- **TRY IT**
For the data below, give again exactly the lines from the one containing "Context (nodes : list" through the one containing "[DiagnosticBag] with its", both ends included, and no others.

- **EXERCISE INPUTS**
Lemma initial_base nodes : loop_base nodes (initial_ready nodes) ∅ [].
Proof.
  split; [|apply list_subseteq_nil|apply NoDup_nil_2|set_solver].
  intros x [_ Hx]%list_elem_of_filter. done.
Qed.

Lemma topological_order_run workflow : ∃ order, topological_order workflow ⇓ order.
Proof.
  unfold topological_order. set (nodes := wf_nodes workflow).
  destruct (topological_loop _ _ _ _ _ _) as [o| |] eqn:E; [eauto| |].
  - exfalso. revert E. generalize (topological_fuel nodes), (initial_ready nodes),
      (initial_dependencies nodes), (∅ : gset string), (@nil WorkflowNode). intros f.
    induction f as [|f IH]; intros q m P o; destruct q; simpl; try done.
    destruct (bool_decide _); [by apply IH|]. destruct (fold_left _ _ _). apply IH.
  - exfalso. revert E. apply topological_loop_total; [apply initial_base|].
    unfold topological_fuel, initial_ready. pose proof (length_filter (λ n, wn_after n = []) nodes).
    simpl. rewrite Nat.sub_0_r. lia.
Qed.

(** Every dependency of a node occurs, by name, earlier in the list. *)
Definition deps_before (order : list WorkflowNode) : Prop :=
  ∀ i n d, order !! i = Some n → d ∈ wn_after n →
    ∃ j m, j < i ∧ order !! j = Some m ∧ wn_name m = d.

Lemma deps_before_snoc o n :
  deps_before o → (∀ d, d ∈ wn_after n → d ∈ wn_name <$> o) → deps_before (o ++ [n]).
Proof.
  intros Ho Hn i x d Hi Hd. apply lookup_app_Some in Hi as [Hi|[Hlen Hi]].
  - destruct (Ho i x d Hi Hd) as (j & m & Hj & Hm & Hname). exists j, m.
    split; [done|]. split; [|done]. rewrite lookup_app_l; [done|]. by eapply lookup_lt_Some.
  - apply list_lookup_singleton_Some in Hi as [Hi <-].
    apply Hn, list_elem_of_fmap in Hd as (m & -> & Hm). apply list_elem_of_lookup in Hm as [j Hj].
    pose proof (lookup_lt_Some _ _ _ Hj). exists j, m. split; [lia|]. split; [|done].
    by rewrite lookup_app_l.
Qed.

(** A property of the names of a dependency-ordered list, established one node
    after the other. *)
Lemma deps_before_ind (P : string → Prop) l :
  deps_before l →
  (∀ n, n ∈ l → (∀ d, d ∈ wn_after n → P d) → P (wn_name n)) →
  ∀ n, n ∈ l → P (wn_name n).
Proof.
  intros Hl Hstep n [i Hi]%list_elem_of_lookup. revert n Hi.
  induction (lt_wf i) as [i _ IH]. intros n Hi. apply Hstep; [by eapply list_elem_of_lookup_2|].
  intros d Hd. destruct (Hl i n d Hi Hd) as (j & m & Hj & Hm & <-). by eapply IH.
Qed.

Section Unique.
Context (nodes : list WorkflowNode) (Hnodes : NoDup (wn_name <$> nodes)).
(* ===== verification/Diagnostics.v ===== *)
(** * Diagnostics (include/ahfl/base/support/diagnostics.hpp)

    [DiagnosticBag] with its cached counters.  The counters are bounded by the
    length of a vector, so they are [nat].  A diagnostic's range, source name,
    position and related notes are left at their defaults by every modelled
    emitter and are not kept. *)
From S2P Require Import Prelude.

Module DiagnosticSeverity.
Inductive t := Note | Warning | Error.
End DiagnosticSeverity.
#[export] Instance severity_eq_dec : EqDecision DiagnosticSeverity.t.
Proof. solve_decision. Defined.

Record Diagnostic := mkDiagnostic {
  severity : DiagnosticSeverity.t;
  message : string;
  code : option string }.

Record DiagnosticBag := mkBag {
  entries : list Diagnostic;
  error_count : nat;
  warning_count : nat }.

Definition empty_bag : DiagnosticBag := mkBag [] 0 0.

Definition add_diagnostic (d : Diagnostic) (b : DiagnosticBag) : DiagnosticBag :=
  match severity d with
  | DiagnosticSeverity.Error => mkBag (entries b ++ [d]) (S (error_count b)) (warning_count b)
  | DiagnosticSeverity.Warning => mkBag (entries b ++ [d]) (error_count b) (S (warning_count b))
  | DiagnosticSeverity.Note => mkBag (entries b ++ [d]) (error_count b) (warning_count b)
  end.

Definition append (b other : DiagnosticBag) : DiagnosticBag :=
  mkBag (entries b ++ entries other)
        (error_count b + error_count other) (warning_count b + warning_count other).

Definition has_error (b : DiagnosticBag) : bool := bool_decide (0 < error_count b).
Definition has_warning (b : DiagnosticBag) : bool := bool_decide (0 < warning_count b).

(** [std::move(bag.error()).message(msg).emit()] *)
Definition emit_error (msg : string) (b : DiagnosticBag) : DiagnosticBag :=
  add_diagnostic (mkDiagnostic DiagnosticSeverity.Error msg None) b.
(** ... with [.code(c)] *)
Definition emit_error_code (msg c : string) (b : DiagnosticBag) : DiagnosticBag :=
  add_diagnostic (mkDiagnostic DiagnosticSeverity.Error msg (Some c)) b.

(** ** The counters agree with the entries *)
Definition is_error (d : Diagnostic) : Prop := severity d = DiagnosticSeverity.Error.
Definition is_warning (d : Diagnostic) : Prop := severity d = DiagnosticSeverity.Warning.
#[export] Instance is_error_dec d : Decision (is_error d) := _.
#[export] Instance is_warning_dec d : Decision (is_warning d) := _.

Definition bag_ok (b : DiagnosticBag) : Prop :=
  error_count b = length (filter is_error (entries b)) ∧
  warning_count b = length (filter is_warning (entries b)).

Lemma empty_bag_ok : bag_ok empty_bag.
Proof. done. Qed.

Lemma add_diagnostic_ok d b : bag_ok b → bag_ok (add_diagnostic d b).
Proof.
  intros [He Hw]. destruct d as [s m c]. unfold bag_ok, add_diagnostic, is_error, is_warning in *.
  destruct s; simpl; rewrite !filter_app, !length_app, <- He, <- Hw; simpl; split; lia.
Qed.

Lemma append_ok b1 b2 : bag_ok b1 → bag_ok b2 → bag_ok (append b1 b2).
Proof.
  intros [He1 Hw1] [He2 Hw2]. unfold bag_ok, append; simpl.
  rewrite !filter_app, !length_app. split; congruence.
Qed.

Lemma has_error_append b1 b2 : has_error (append b1 b2) = has_error b1 || has_error b2.
Proof.
  unfold has_error, append; simpl.
  destruct (error_count b1), (error_count b2); repeat case_bool_decide; simpl; done || lia.
Qed.

Lemma has_error_emit msg b : has_error (emit_error msg b) = true.
Proof. apply bool_decide_eq_true. simpl. lia. Qed.

Lemma has_error_emit_code msg c b : has_error (emit_error_code msg c b) = true.
Proof. apply bool_decide_eq_true. simpl. lia. Qed.

Lemma has_error_empty : has_error empty_bag = false.
Proof. done. Qed.

Lemma append_empty_r b : append b empty_bag = b.
Proof. destruct b; unfold append; simpl. rewrite app_nil_r. f_equal; lia. Qed.

Lemma append_empty_l b : append empty_bag b = b.
Proof. by destruct b. Qed.

Lemma append_assoc b1 b2 b3 : append b1 (append b2 b3) = append (append b1 b2) b3.
Proof. unfold append; simpl. rewrite app_assoc. f_equal; lia. Qed.

Lemma emit_error_ok msg b : bag_ok b → bag_ok (emit_error msg b).
Proof. apply add_diagnostic_ok. Qed.
Lemma emit_error_code_ok msg c b : bag_ok b → bag_ok (emit_error_code msg c b).
Proof. apply add_diagnostic_ok. Qed.

(** A consistent bag reports an error exactly when it holds one. *)
Lemma has_error_spec b :
  bag_ok b → has_error b = true ↔ ∃ d, d ∈ entries b ∧ is_error d.
Proof.
  intros [He _]. unfold has_error. rewrite bool_decide_eq_true, He. split.
  - intros Hlt. destruct (filter is_error (entries b)) as [|d l] eqn:E; simpl in Hlt; [lia|].
    exists d. apply and_comm. apply (list_elem_of_filter is_error). rewrite E. by left.
  - intros (d & Hd & Herr).
    assert (d ∈ filter is_error (entries b)) as Hin by (by apply list_elem_of_filter).
    destruct (filter is_error (entries b)); simpl; [by apply elem_of_nil in Hin | lia].
Qed.

#[export] Hint Resolve empty_bag_ok add_diagnostic_ok append_ok emit_error_ok emit_error_code_ok : ahfl.
#[export] Hint Rewrite has_error_append has_error_emit has_error_emit_code has_error_empty : ahfl.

- **WRITTEN ANSWER**
Context (nodes : list WorkflowNode) (Hnodes : NoDup (wn_name <$> nodes)).
(* ===== verification/Diagnostics.v ===== *)
(** * Diagnostics (include/ahfl/base/support/diagnostics.hpp)

    [DiagnosticBag] with its cached counters.  The counters are bounded by the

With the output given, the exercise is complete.